I've read a ton of writing guides, so I can't remember which one turned me in the direction of character study. It may have been Bird by Bird (Anne Lamott), but I can't be 100% sure. It was one of the less genre focused writing guides, one that recommended a more exploratory approach to writing. Anyway, thanks to that book, I have a huge crush on biographies - official and non. Think about it; when it comes to reading about people as characters, there is no getting closer to a person than a biography. Especially when you get a hold of one that is well written.
In grade school, I hated biographies. When I was in fifth grade, Mrs. Gardner had a wall of books at the back of the classroom. Each week, we had to pick one book from the wall and write an essay about that person. The books were quite old, from the 40s through the late 60s: cloth-bound hardcovers with stamped lettering. The illustrations all looked like this. They were children's books, but they were basically just watered down versions of adult biographies with all the controversial details about the figure's lives left out. A lot of the books in that set were about cowboys and outlaws. Almost all the books were about men.

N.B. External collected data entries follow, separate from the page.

Lemma pp_step_client p p' : pp_step handlers may_answer p p' → rtc rc_step (pp_client p) (pp_client p').
Proof.
  intros H. destruct H as
    [p fid tmo cb payload call id header c' g Hfid Htmo Hb|p id call ts1 ts2 m g Ht Hm|p id call ts1 ts2 g Ht
    |p call ts1 ts2 g Ht|p call payload st cb c' ts1 ts2 g Ht Hc|p m rest claimed c' g Hto Hon Hh| |p calls c' g Hon Hr
    | | | | | | | | | | ];
    rewrite ?pp_effects_client; try (apply rtc_refl); apply rtc_once; cbn [pp_client pp_with_to_client pp_with_to_server pp_with_client];
    subst g; destruct p as [[c ts log refused reused]];
    cbn [pp_client rg_client rg_threads rg_log rg_refused rg_reused] in *; subst.
  - by eapply rc_send_begin.
  - apply rc_send_accepted.
  - apply rc_send_refused.
  - apply rc_send_cancelled.
  - by apply rc_complete.
  - by eapply rc_response.
  - by apply rc_reset.
Qed.

Lemma pp_client_reachable p : pp_reachable handlers may_answer p → rc_reachable (pp_client p).
Proof.
  intros [conn Hr]. revert p Hr. apply (rtc_ind_r (λ p, rc_reachable (pp_client p))); [apply rtc_refl|].
  intros p p' _ Hs IH. unfold rc_reachable in *. etrans; [exact IH|by apply pp_step_client].
Qed.

(** C13: With a client and a server on a connection that keeps messages whole and in order
    while it lasts, with any number of calls, answers, expired deadlines, lost connections,
    restarts of either side and any interleaving of their threads, and fewer than 2^24
    calls: every completion that the client reports is of a call that was made, with an
    outcome of that very call: what a handler of its function answers to its own request,
    or that there is no handler, no time or no connection. No call is completed twice, no
    request reaches a handler twice, and every handler runs with the request of the call
    whose stream id it answers, of its own function. *)
Theorem Rpc_responses_match (p : RpcPair) (Hreach : pp_reachable handlers may_answer p) (Hfew : few_calls p) :
  Forall (λ cp, rpc_outcome handlers may_answer (pp_requests p) (cp_call cp) (cp_status cp) (cp_payload cp))
    (rg_log (pp_client p))
  ∧ NoDup (cp_call <$> rg_log (pp_client p))
  ∧ NoDup (pp_invoked p)
  ∧ Forall (λ iv, ∃ function_id, pp_requests p !! call_of (iv_stream_id iv) = Some (function_id, iv_payload iv)
                    ∧ handlers function_id = Some (iv_handler iv)) (pp_running p).
Proof.
  pose proof (pp_reachable_good p Hreach Hfew) as Hg. split_and!.
  - apply (pg_log _ Hg).
  - exact (rs_log _ (rc_safe_reachable _ _ rc_safe_start (pp_client_reachable p Hreach))).
  - pose proof (pg_once _ Hg) as Hnd. unfold pp_ids in Hnd. rewrite !NoDup_app in Hnd. by destruct Hnd as (_ & _ & _ & _ & ?).
  - eapply Forall_impl; [apply (pg_running _ Hg)|]. intros iv (fid & _ & Hl & Hh). by exists fid.
Qed.

End Invariant.

(** ** Witness *)

(** A handler that returns the request, with one byte in front. *)
Definition echo_answer (h : nat) (request : list byte) (status : RpcStatus) (result : list byte) : Prop :=
  status = RpcOk ∧ result = 1 :: request.

(** Evaluates the state that a run has come to. *)
Ltac pp_eval :=
  match goal with |- rtc _ ?p _ => let q := eval vm_compute in p in replace p with q by (vm_compute; reflexivity) end.

(** The first call, to function 300 with request [5], is answered and completed; the
    second, to a function that does not exist, is on its way to the server. *)
Lemma Rpc_responses_match_witness :
  ∃ p, pp_reachable demo_handlers echo_answer p ∧ few_calls p
    ∧ rg_log (pp_client p) = [mkCompletion 0 [1; 5] RpcOk]
    ∧ pp_requests p = [(300, [5]); (8, [6])] ∧ length (pp_to_server p) = 1%nat
    ∧ rpc_outcome demo_handlers echo_answer (pp_requests p) 0 RpcOk [1; 5].
Proof.
  assert (H : ∃ p, pp_reachable demo_handlers echo_answer p ∧ few_calls p
    ∧ rg_log (pp_client p) = [mkCompletion 0 [1; 5] RpcOk]
    ∧ pp_requests p = [(300, [5]); (8, [6])] ∧ length (pp_to_server p) = 1%nat).
  { eexists. split; [exists 7|split; [|split; [|split]]].
    - eapply rtc_l; [apply pp_client_begin|]; pp_eval.
      eapply rtc_l; [apply pp_server_begin|]; pp_eval.
      eapply rtc_l; [apply (pp_call _ _ _ 300 None 5 [5]); [lia|done|vm_compute; reflexivity]|]; pp_eval.
      eapply rtc_l; [apply (pp_sent _ _ _ 1 0 [] []); vm_compute; reflexivity|]; pp_eval.
      eapply rtc_l; [eapply (pp_request _ _ _ 1 [7; 0; 0; 1; 172; 2; 5] [] 1000 1001 1002); [reflexivity|reflexivity|vm_compute; reflexivity]|]; pp_eval.
      eapply rtc_l; [eapply (pp_answer _ _ _ (mkInvocation 1 7 1 [5]) RpcOk [1; 5] 1003);
        [vm_compute; left|by split|exact I|vm_compute; reflexivity]|]; pp_eval.
      eapply rtc_l; [eapply pp_response; vm_compute; reflexivity|]; pp_eval.
      eapply rtc_l; [apply (pp_call _ _ _ 8 None 6 [6]); [lia|done|vm_compute; reflexivity]|]; pp_eval.
      eapply rtc_l; [apply (pp_sent _ _ _ 2 1 [] [Completing 0 [1; 5] RpcOk]); vm_compute; reflexivity|]; pp_eval.
      eapply rtc_l; [eapply (pp_complete _ _ _ 0 [1; 5] RpcOk _ _ [] []); vm_compute; reflexivity|]; pp_eval.
      apply rtc_refl.
    - vm_compute. discriminate.
    - vm_compute. reflexivity.
    - vm_compute. reflexivity.
    - vm_compute. reflexivity. }
  destruct H as (p & Hr & Hf & Hl & Hq & Hto). exists p. split_and!; try done.
  destruct (Rpc_responses_match demo_handlers echo_answer p Hr Hf) as [Ho _]. rewrite Hl in Ho.
  by apply Forall_cons in Ho as [Ho _].
Defined.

I didn't start to appreciate biographies until I was much older. The first biography I bought for myself was Jim Morrison, Dark Star by Dylan Jones. Or maybe hubby bought it for me. Either way, it's the first biography I read with any real interest. After that book, I ended up reading I'm With the Band: Confessions of a Groupie, a biography about Pamela Des Barres. From there, I picked up a biography here, a biography there. Once I had the internet, I began to research and read about people I'd found fascinating at one point or another: Sid Vicious, Lori Maddox, Frank Zappa, Lydia Lunch, Andy Warhol, Salvador Dali, Edgar Allan Poe. What was it about these people that made them so interesting? I'd read books and articles about them to try figuring it out for myself.
I never thought of myself as a biography reader, but what's funny is that I had always loosely followed celebrity news to some extent. If someone was in the news and classmates were talking about them, I'd have to find out who they were talking about, see what had them talking, just out of curiosity. Is that what we do when we're writing fiction? Writing about someone we think is interesting (or at least we hope readers will think so), while simultaneously trying to figure out why they're interesting?
I was raised on a steady musical diet of Jan and Dean, and the Beach Boys, so much so, that when I was a tiny tot, I thought my dad personally knew the band members; we just never visited with them or anything. (Yes, I realize that's kind of weird. What can I say?) When the band members went through their breakdowns, and divorces, and drug problems, my dad would shake his head, and it was as if he was worried about a relative or someone he'd gone to school with.
When Dennis Wilson died in December of 1983, my dad was crushed. We were at my grandmother's house when it came on the news. Silence fell over the living room. The news footage showed pictures of Dennis Wilson, bearded, shirtless, in ragged shorts, standing on a small yacht afloat on a calm stretch of ocean. There are articles abound that say he had gotten drunk and jumped off the boat to try to recover items he had tossed overboard three years prior. The family took that news with a mixture of sadness, shock, and disbelief. It was as if we'd been informed in the most unpersonal way ever that a loved one had died.
In looking back, what a fascinating person Dennis Wilson was. He had his demons, yes, and he wasn't a stranger to controversy, but he lived a fascinating life. Isn't that what we all hope for? To be remembered? To live a life worth discussion after we're gone?
Some people probably don't care for the "warts and all" approach to biographies, but there is so much to learn from that type of life story. Especially when it comes to character study. Biographies showcase real life characters living life their own way. I think that's what makes for the most interesting characters - the people who do their own thing, no excuses, no apologies. They might have struggled or whinged the entire journey, but they stayed true to their own path right to the end. It's something I've been trying to think about when sitting down to write ficticious people: what are they doing that will be remembered? And, are they living a life that will be worth discussion once the book ends?